## The problem
Among the entries below, find the line with "pose proof (exact_sum_insert b0 id r axis", then quote it and each following line up to and including the line with "unfold fits, axes. intros Hf Ha Hl. bools.", and nothing else.

═════ Input data ═════

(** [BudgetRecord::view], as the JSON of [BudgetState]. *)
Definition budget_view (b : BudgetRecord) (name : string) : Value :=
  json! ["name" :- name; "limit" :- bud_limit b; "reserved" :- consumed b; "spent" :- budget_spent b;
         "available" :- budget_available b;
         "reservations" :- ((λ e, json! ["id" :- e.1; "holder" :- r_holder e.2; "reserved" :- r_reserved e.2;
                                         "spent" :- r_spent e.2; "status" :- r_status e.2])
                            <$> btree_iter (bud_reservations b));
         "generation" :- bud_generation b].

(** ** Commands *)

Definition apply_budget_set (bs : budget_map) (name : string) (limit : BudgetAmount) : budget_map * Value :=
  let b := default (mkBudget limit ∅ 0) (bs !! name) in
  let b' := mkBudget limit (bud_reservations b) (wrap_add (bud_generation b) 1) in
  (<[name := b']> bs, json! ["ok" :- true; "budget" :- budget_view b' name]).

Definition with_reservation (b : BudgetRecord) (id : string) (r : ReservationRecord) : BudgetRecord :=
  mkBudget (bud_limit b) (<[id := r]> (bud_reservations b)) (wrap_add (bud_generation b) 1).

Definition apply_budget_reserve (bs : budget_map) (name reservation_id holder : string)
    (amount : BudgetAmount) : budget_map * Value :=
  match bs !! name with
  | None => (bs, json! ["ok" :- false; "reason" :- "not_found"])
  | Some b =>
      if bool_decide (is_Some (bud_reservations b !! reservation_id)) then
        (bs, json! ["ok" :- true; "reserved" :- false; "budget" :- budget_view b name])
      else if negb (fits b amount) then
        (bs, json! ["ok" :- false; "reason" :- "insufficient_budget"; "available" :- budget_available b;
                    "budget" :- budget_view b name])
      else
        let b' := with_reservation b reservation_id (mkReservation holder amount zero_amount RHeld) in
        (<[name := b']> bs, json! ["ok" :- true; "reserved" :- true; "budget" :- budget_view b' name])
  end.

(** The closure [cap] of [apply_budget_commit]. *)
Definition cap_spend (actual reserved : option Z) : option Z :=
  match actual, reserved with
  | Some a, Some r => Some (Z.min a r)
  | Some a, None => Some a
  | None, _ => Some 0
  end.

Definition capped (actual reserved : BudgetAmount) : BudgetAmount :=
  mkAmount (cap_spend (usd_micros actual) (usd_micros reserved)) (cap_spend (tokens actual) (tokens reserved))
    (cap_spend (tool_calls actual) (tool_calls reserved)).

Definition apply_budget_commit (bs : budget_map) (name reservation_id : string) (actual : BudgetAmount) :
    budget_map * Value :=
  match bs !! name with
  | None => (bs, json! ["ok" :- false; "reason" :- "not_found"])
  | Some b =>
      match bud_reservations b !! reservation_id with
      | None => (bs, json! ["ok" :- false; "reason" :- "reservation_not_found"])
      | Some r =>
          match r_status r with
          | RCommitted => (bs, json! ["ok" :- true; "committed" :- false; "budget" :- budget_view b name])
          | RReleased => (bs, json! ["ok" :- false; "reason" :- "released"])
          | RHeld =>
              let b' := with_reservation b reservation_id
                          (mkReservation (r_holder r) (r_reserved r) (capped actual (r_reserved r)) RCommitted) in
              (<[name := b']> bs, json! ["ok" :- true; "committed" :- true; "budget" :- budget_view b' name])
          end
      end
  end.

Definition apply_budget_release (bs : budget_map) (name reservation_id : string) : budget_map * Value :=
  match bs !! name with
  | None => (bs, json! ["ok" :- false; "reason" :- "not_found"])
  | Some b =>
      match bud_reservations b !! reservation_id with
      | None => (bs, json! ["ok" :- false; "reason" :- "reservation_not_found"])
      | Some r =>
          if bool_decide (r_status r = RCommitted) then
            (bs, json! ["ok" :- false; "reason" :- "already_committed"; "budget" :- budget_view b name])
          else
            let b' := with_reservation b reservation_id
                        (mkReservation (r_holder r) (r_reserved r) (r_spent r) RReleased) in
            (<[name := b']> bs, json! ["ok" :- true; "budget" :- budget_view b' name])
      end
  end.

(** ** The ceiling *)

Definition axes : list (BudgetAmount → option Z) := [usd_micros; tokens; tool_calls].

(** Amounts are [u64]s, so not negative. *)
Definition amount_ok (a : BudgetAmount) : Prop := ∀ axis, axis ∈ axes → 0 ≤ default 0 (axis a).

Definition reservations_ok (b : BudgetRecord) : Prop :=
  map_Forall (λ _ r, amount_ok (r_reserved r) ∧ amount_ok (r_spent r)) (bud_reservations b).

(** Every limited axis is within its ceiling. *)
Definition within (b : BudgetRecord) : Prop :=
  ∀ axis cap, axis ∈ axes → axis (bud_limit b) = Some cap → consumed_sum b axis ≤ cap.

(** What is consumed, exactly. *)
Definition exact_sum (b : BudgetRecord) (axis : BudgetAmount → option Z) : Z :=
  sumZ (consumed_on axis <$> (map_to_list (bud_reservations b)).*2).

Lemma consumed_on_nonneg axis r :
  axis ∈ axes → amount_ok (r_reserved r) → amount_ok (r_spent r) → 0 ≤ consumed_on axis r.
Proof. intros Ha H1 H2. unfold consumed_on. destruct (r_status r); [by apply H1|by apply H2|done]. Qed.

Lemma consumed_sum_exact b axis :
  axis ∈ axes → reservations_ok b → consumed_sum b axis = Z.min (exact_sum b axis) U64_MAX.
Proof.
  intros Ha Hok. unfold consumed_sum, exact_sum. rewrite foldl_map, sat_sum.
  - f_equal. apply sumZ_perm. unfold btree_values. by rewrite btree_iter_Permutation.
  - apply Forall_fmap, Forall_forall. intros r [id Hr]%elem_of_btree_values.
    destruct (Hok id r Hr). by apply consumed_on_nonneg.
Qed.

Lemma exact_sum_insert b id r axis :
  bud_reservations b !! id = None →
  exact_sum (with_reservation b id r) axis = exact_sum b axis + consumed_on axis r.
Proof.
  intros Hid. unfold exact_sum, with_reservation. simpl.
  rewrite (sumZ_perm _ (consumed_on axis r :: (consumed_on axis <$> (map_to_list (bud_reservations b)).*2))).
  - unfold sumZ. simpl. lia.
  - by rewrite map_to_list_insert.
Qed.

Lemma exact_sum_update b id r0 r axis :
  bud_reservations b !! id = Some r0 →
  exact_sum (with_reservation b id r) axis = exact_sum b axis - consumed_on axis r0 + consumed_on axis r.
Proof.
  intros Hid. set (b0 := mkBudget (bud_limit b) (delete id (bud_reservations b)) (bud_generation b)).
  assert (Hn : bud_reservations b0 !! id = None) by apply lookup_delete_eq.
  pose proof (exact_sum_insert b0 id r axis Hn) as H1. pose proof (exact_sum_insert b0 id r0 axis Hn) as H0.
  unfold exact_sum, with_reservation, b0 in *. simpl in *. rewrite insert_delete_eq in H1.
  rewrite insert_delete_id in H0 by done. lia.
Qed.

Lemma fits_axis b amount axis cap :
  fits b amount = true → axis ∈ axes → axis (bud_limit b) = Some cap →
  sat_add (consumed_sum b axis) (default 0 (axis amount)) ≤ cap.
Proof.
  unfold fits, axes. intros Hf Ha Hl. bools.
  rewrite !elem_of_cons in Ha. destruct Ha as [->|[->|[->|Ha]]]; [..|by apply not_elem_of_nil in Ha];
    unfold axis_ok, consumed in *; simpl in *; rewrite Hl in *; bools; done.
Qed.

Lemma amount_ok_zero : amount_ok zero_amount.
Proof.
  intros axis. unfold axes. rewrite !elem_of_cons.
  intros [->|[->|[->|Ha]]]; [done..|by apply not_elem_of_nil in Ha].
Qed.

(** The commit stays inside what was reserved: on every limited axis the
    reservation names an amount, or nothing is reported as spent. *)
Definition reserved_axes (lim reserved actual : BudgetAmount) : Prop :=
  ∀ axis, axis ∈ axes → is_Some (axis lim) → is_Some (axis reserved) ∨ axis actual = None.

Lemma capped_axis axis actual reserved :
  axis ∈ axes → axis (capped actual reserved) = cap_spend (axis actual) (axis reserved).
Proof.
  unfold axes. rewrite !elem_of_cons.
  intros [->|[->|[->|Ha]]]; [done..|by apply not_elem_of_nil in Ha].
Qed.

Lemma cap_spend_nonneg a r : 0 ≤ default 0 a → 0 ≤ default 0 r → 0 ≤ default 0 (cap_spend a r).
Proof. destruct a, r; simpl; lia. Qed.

═════

## Answer to this exercise
  pose proof (exact_sum_insert b0 id r axis Hn) as H1. pose proof (exact_sum_insert b0 id r0 axis Hn) as H0.
  unfold exact_sum, with_reservation, b0 in *. simpl in *. rewrite insert_delete_eq in H1.
  rewrite insert_delete_id in H0 by done. lia.
Qed.

Lemma fits_axis b amount axis cap :
  fits b amount = true → axis ∈ axes → axis (bud_limit b) = Some cap →
  sat_add (consumed_sum b axis) (default 0 (axis amount)) ≤ cap.
Proof.
  unfold fits, axes. intros Hf Ha Hl. bools.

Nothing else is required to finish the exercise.